Closed Kev1MSL closed 4 months ago

Kev1MSL commented 4 months ago

Hi! I am wondering why are you scaling the depth in the data preparation code, but then in the training code you are both dividing the ground truth and the output depths by the max depth from the ground truth. Could you please provide some explanation because the output depth from the model is neither normalized nor scaled by any value. Also I was wondering if you were also expecting a reversed depth map for the training dataset (i.e. darker colors mean closer to the camera, and light colors mean further)
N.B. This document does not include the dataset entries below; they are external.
Lemma connect_assign vs : Forall Amf.val_ok vs -> NoDup (map fst (properties (vs !! 1%nat))) ->
  exists m, Amf.assign_all connect_vars (map Some connect_elts) vs = Some m /\
    m !! 0%nat = Some (put_opt trans_elt (replicate 8 0) (vs !! 0%nat)) /\
    forall e x, e ∈ connect_cmd -> connect_vars !! at_var e = Some x ->
      m !! at_var e = Some (put_prop e (properties (vs !! 1%nat)) x).
Proof.
  intros Hv Hd.
  assert (forall e, e ∈ connect_cmd -> at_var e <> 0%nat) as H0.
  { apply Forall_forall. unfold connect_cmd. each_element; discriminate. }
  destruct vs as [|v0 vs]; [exists connect_vars; split; [reflexivity|split; [reflexivity|done]]|].
  apply Forall_cons in Hv as [Hv0 Hv]. unfold connect_elts. cbn [map Amf.assign_all]. fold trans_elt.
  rewrite (assign_simple connect_vars trans_elt (replicate 8 0) v0);
    [|split; [reflexivity|vm_compute; auto]|reflexivity|vm_compute; lia|done].
  cbn [mbind option_bind]. set (m0 := <[at_var trans_elt := _]> connect_vars).
  assert (m0 !! 0%nat = Some (put_in trans_elt (replicate 8 0) v0)) as Em by apply lookup_insert_eq.
  assert (forall e, e ∈ connect_cmd -> m0 !! at_var e = connect_vars !! at_var e) as Hold.
  { intros e He. apply lookup_insert_ne. change (at_var trans_elt) with 0%nat. intros E. now apply (H0 e He). }
  destruct vs as [|v1 vs].
  { exists m0. split; [reflexivity|]. split; [exact Em|]. intros e x He Ex. cbn [lookup list_lookup properties]. now rewrite Hold. }
  apply Forall_cons in Hv as [Hv1 _]. cbn [lookup list_lookup] in *.
  assert (exists m, Amf.assign m0 (Some (object connect_cmd)) v1 = Some m /\
    (forall e x, e ∈ connect_cmd -> m0 !! at_var e = Some x -> m !! at_var e = Some (put_prop e (properties (Some v1)) x)) /\
    (forall a, a ∉ map at_var connect_cmd -> m !! a = m0 !! a)) as (m & -> & H1 & H2).
  { pose proof (properties_ok (Some v1) Hv1) as Hp.
    destruct (assign_object connect_cmd (properties (Some v1))) with (m := m0) as (m & Ea & H1 & H2).
    - apply (bool_decide_unpack _). vm_compute. done.
    - apply (bool_decide_unpack _). vm_compute. done.
    - exact connect_cmd_simple.
    - unfold connect_cmd. each_element; apply (bool_decide_unpack _); vm_compute; done.
    - done.
    - done.
    - intros e He. rewrite Hold by done. now apply connect_room.
    - exists m. split; [|done]. destruct v1; first [rewrite assign_null; [exact Ea|reflexivity]|rewrite Amf.assign_eq; exact Ea]. }
  cbn [mbind option_bind]. exists m. split; [reflexivity|]. split.
  - rewrite H2; [exact Em|]. intros (e & E & He)%list_elem_of_fmap. now apply (H0 e He).
  - intros e x He Ex. apply H1; [done|]. now rewrite Hold.
Qed.

(** What the client says, by the names of the properties. *)
Definition said_text (kvs : list (list Z * Amf.val)) (k : string) : list Z := string_of (prop (str k) kvs).
Definition said_number (kvs : list (list Z * Amf.val)) (k : string) : Z := number_of (prop (str k) kvs).
Definition arguments (trans : Z) (kvs : list (list Z * Amf.val)) (app args : list Z) : ngx_rtmp_connect_t :=
  Connect trans app args (fit 32 (said_text kvs "flashVer")) (fit 256 (said_text kvs "swfUrl"))
    (fit 256 (said_text kvs "tcUrl")) (said_number kvs "audioCodecs") (said_number kvs "videoCodecs")
    (fit 256 (said_text kvs "pageUrl")) (said_number kvs "objectEncoding") (said_number kvs "relayType").

Lemma connect_read chain vs : Forall Amf.val_ok vs -> concat chain = concat (map Amf.encode vs) ->
  NoDup (map fst (properties (vs !! 1%nat))) ->
  exists m, receive chain connect_vars connect_elts = Some ((1 <? length vs)%nat, m) /\
    connect_of m = Some (arguments (number_of (vs !! 0%nat)) (properties (vs !! 1%nat))
      (fit 256 (said_text (properties (vs !! 1%nat)) "app")) (replicate NGX_RTMP_MAX_ARGS 0)).
Proof.
  intros Hv Hc Hd. destruct (connect_assign vs Hv Hd) as (m & Ea & H0 & H1).
  set (kvs := properties (vs !! 1%nat)) in *. exists m. split.
  - rewrite (receive_values chain vs connect_elts connect_vars m Hv Hc); [|each_element; repeat split|exact Ea].
    do 2 f_equal. now destruct vs as [|v0 [|v1 vs]].
  - assert (Forall (fun kv => Amf.val_ok (snd kv)) kvs) as Hk.
    { apply properties_ok. destruct (vs !! 1%nat) as [v|] eqn:E; [|done]. exact (proj1 (Forall_lookup _ _) Hv 1%nat v E). }
    assert (forall k, match prop k kvs with Some v => Amf.val_ok v | None => True end) as Hp.
    { intros k. unfold prop. destruct (List.find _ kvs) as [[k' v]|] eqn:E; [|done]. apply List.find_some in E as [Hin _].
      apply list_elem_of_In in Hin. exact (proj1 (Forall_forall _ _) Hk _ Hin). }
    assert (forall nm a n, text nm a (Z.of_nat n) ∈ connect_cmd -> connect_vars !! a = Some (replicate n 0) -> (0 < n)%nat ->
      m !! a = Some (fit n (said_text kvs nm))) as Ht.
    { intros nm a n Hin Ex Hn. refine (eq_trans (H1 (text nm a (Z.of_nat n)) _ Hin Ex) _).
      f_equal. now apply (put_text (text nm a (Z.of_nat n))). }
    assert (forall nm a, number nm a ∈ connect_cmd -> connect_vars !! a = Some (replicate 8 0) ->
      num m a = Some (said_number kvs nm)) as Hn.
    { intros nm a Hin Ex. apply (num_number m (number nm a)); [reflexivity|apply Hp|]. exact (H1 (number nm a) _ Hin Ex). }
    assert (num m 0%nat = Some (number_of (vs !! 0%nat))) as E0.
    { apply (num_number m trans_elt); [reflexivity| |exact H0].
      destruct (vs !! 0%nat) as [v|] eqn:E; [|done]. exact (proj1 (Forall_lookup _ _) Hv 0%nat v E). }
    unfold connect_of. rewrite E0.
    rewrite (Ht "app" 1%nat 256%nat), (Ht "flashVer" 2%nat 32%nat), (Ht "swfUrl" 3%nat 256%nat), (Ht "tcUrl" 4%nat 256%nat),
      (Hn "audioCodecs" 5%nat), (Hn "videoCodecs" 6%nat), (Ht "pageUrl" 7%nat 256%nat), (Hn "objectEncoding" 8%nat),
      (Hn "relayType" 9%nat) by (first [lia|reflexivity|unfold connect_cmd; repeat first [apply list_elem_of_here|apply list_elem_of_further]]).
    reflexivity.
Qed.

(** The server for a session: that of its address, another one, or none. *)
Inductive choice := Stay | Serve (n : nat) | Refuse.

Definition choose (relay : bool) (s : csession) (svs : list ngx_rtmp_core_srv_conf_t) : choice :=
  if relay then match named_server (host_in s) svs with Some n => Serve n | None => Refuse end
  else match virtual_names s with
       | None => Stay
       | Some names => match names (host_in s) with Some n => Serve n | None => Refuse end
       end.

(** The session, with [s] in this module and [x] in the process, behind the choice. *)
Definition settle (i : sid) (c : choice) (s : csession) (x : session) (w : world) : world :=
  match c with
  | Stay => w
  | Serve n => set_csess (<[i := set_confs (ctx_app_conf <$> servers w !! n) n s]> (csess w)) w
  | Refuse => set_net (set_sessions (<[i := finalize x]> (sessions (net w))) (net w)) w
  end.

Lemma relay_prefix t : take 9 (fit 32 t) = NGX_RTMP_RELAY_NAME <-> take 9 t = NGX_RTMP_RELAY_NAME.
Proof.
  unfold fit. change (32 - 1)%nat with 31%nat. destruct (Nat.le_gt_cases 9 (length t)) as [H|H].
  - rewrite take_app_le by len. now rewrite take_take, Nat.min_l by lia.
  - rewrite (take_ge t 31), (take_ge t 9) by lia. split; intros E.
    + exfalso. assert ((t ++ replicate (32 - length t) 0) !! length t = Some 0) as H0.
      { rewrite lookup_app_r by lia. rewrite Nat.sub_diag. apply lookup_replicate. split; [done|lia]. }
      rewrite <- (lookup_take_lt _ 9) in H0 by lia. rewrite E in H0. apply list_elem_of_lookup_2 in H0.
      revert H0. apply (bool_decide_unpack _). vm_compute. done.
    + exfalso. apply (f_equal length) in E. change (length NGX_RTMP_RELAY_NAME) with 9%nat in E. lia.
Qed.

Lemma virtual_server_set i v w s x c : csess w !! i = Some s -> sessions (net w) !! i = Some x ->
  choose (bool_decide (take 9 (v_flashver v) = NGX_RTMP_RELAY_NAME)) s (servers w) = c ->
  match c with Serve n => is_Some (servers w !! n) | _ => True end ->
  exists rc, ngx_rtmp_set_virtual_server i v w = Some (rc, settle i c s x w).
Proof.
  intros Es Ex Hc Hn. unfold ngx_rtmp_set_virtual_server, csession_of, access, gets. unfold mbind, K_bind. rewrite Es.
  unfold choose in Hc.
  assert (lift (Live.ngx_rtmp_finalize_session i) w = Some (tt, settle i Refuse s x w)) as Ef.
  { unfold lift, Live.ngx_rtmp_finalize_session, Live.upd_session, Live.session_of, Live.access, Live.modify, mbind, M_bind.
    now rewrite Ex. }
  assert (forall n sv, servers w !! n = Some sv ->
    (sv ← server_of n; upd_csession i (set_confs (Some (ctx_app_conf sv)) n);; mret NGX_OK) w = Some (NGX_OK, settle i (Serve n) s x w)) as Eo.
  { intros n sv En. unfold server_of, access, upd_csession, csession_of, access, modify, mbind, K_bind, settle. now rewrite En, Es. }
  unfold mbind, K_bind in Eo. case_bool_decide.
  - destruct (named_server (host_in s) (servers w)) as [n|]; subst c.
    + destruct Hn as [sv En]. exists NGX_OK. exact (Eo n sv En).
    + exists NGX_ERROR. now rewrite Ef.
  - unfold ngx_rtmp_find_virtual_server. destruct (virtual_names s) as [names|]; [|subst c; now exists NGX_OK].
    destruct (names (host_in s)) as [n|]; subst c.
    + destruct Hn as [sv En]. exists NGX_OK. exact (Eo n sv En).
    + exists NGX_ERROR. now rewrite Ef.
Qed.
Kev1MSL commented 4 months ago

With this little modification of the NeuralRender render_mesh function, I was able to get a positive depth map that gave me satisfying results:

depth = gb_feat[..., -2:-1]
# Transforming the negative depth into a positive one
depth -= depth.min()
depth = torch.lerp(
torch.zeros_like(depth), depth / depth.max(), hard_mask.float()
)

Not sure if it is a breaking change if I remove the - at this line

bluestyle97 commented 4 months ago

We scale the depth because the depth maps are rendered as PNG images in the value range of [0, 255], representing the depth range of [MIN_DEPTH, MAX_DEPTH], where MIN_DEPTH=0, MAX_DEPTH=depth_scale. Since PNG files can only store values between 0 and 255, we must scale the depth to fit this range during rendering and scale it back during data loading. If we render the depths in OPEN_EXR format instead, we can store absolute depth values directly so that the depth scaling is no longer required. However, storing depth maps in OPEN_EXR format will significantly increase the storage overhead.

The depth maps rendered by NeRF during training are absolute values, we scale them to [0, 1] by dividing the max depth for visualization.

Your modification should be identical to our original code, the only difference is that you reverse the sign of negative depth at a different place.